Thursday, September 4, 2014

Don't Judge Me

How often do we worry that we are being judged?  I think it is a common feeling, and often it is justified.  However, I also think we are not always very good at deciding when we are being judged.  When someone holds us to a high standard, would that be considered judging?  It shouldn't be.  But we sometimes feel that way.  When parents have high expectations for their children, do the children think they are being judged?  They often do, but they shouldn't.  I think parents should expect their children to put forth good efforts in school.  For many children, holding high academic standards for them is also appropriate.  I don't think this kind of thing is being judgmental.

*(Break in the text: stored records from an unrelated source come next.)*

(* ===== verification/OpusPacket.v ===== *)
(** * Opus packet framing: crates/siphon-rtp-codec/src/opus/packet.rs

    The table-of-contents byte and the splitting of an RTP payload into Opus
    frames (RFC 6716 section 3).  [usize] and [i32] values are integers: a packet
    is far shorter than 2^31 bytes.  The array of 48 sizes keeps its length, so
    that writing past it would be a panic. *)

From stdpp Require Import base list numbers option strings.
From Stdlib Require Import Lia ZArith.
From S2P Require Import Prelude Codec.

Open Scope Z_scope.

Definition MAX_FRAME_BYTES : Z := 1275.
Definition MAX_FRAMES : Z := 48.
Definition MAX_PACKET_SAMPLES_48K : Z := 5760.

Definition invalid : CodecError := Malformed "opus: invalid packet framing".

Inductive Mode : Type := Silk | Hybrid | Celt.
Inductive Bandwidth : Type := Narrowband | Mediumband | Wideband | SuperWideband | Fullband.

Record Toc : Type := mkToc { tc_config : Z; tc_stereo : bool; tc_frame_code : Z }.

Definition Toc_parse (byte : Z) : Toc :=
  mkToc (Z.shiftr byte 3) (negb (Z.land byte 0x04 =? 0)) (Z.land byte 0x03).

Definition toc_mode (t : Toc) : Mode :=
  if negb (Z.land (tc_config t) 0x10 =? 0) then Celt else if 12 <=? tc_config t then Hybrid else Silk.

Definition toc_channels (t : Toc) : Z := if tc_stereo t then 2 else 1.

Definition toc_bandwidth (t : Toc) : Bandwidth :=
  let config := tc_config t in
  if negb (Z.land config 0x10 =? 0) then
    match Z.land (Z.shiftr config 2) 0x3 with
    | 0 => Narrowband
    | 1 => Wideband
    | 2 => SuperWideband
    | _ => Fullband
    end
  else if 12 <=? config then if negb (Z.land config 0x2 =? 0) then Fullband else SuperWideband
  else
    match Z.land (Z.shiftr config 2) 0x3 with
    | 0 => Narrowband
    | 1 => Mediumband
    | _ => Wideband
    end.

Definition samples_per_frame (t : Toc) (fs : Z) : Z :=
  let config := tc_config t in
  if negb (Z.land config 0x10 =? 0) then Z.shiftl fs (Z.land config 0x3) / 400
  else if 12 <=? config then if negb (Z.land config 0x1 =? 0) then fs / 50 else fs / 100
  else
    let index := Z.land config 0x3 in
    if index =? 3 then fs * 60 / 1000 else Z.shiftl fs index / 100.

The problem is that sometimes we are judgmental.  And when someone reacts to the judging, they often reject the other stuff as well.  I think this plays into the fact that those who participate in homosexual relationships are also more likely to smoke, abuse drugs, have multiple sexual partners, and other risky behavior.  In rejecting the judgments of others, they also reject the standards that others hold.  LDS kids are taught to not have sexual relations before marriage.  I realize that it is not always easy, but a large number of youth live up to this standard.  However, those who have gay orientations are far more likely to reject the standard if they decide to pursue relationships with their own gender.  They reject the expectation of chastity which in their mind is connected to a straight orientation.  Children in public schools are commonly taught of the dangers of smoking, but upon rejecting standard straight relationships, people often reject other standard societal messages, like the warnings about smoking.  Then when others who love us question our behavior, we reply with "don't judge me," when the question may not have been about judgment, but rather concern for our well-being.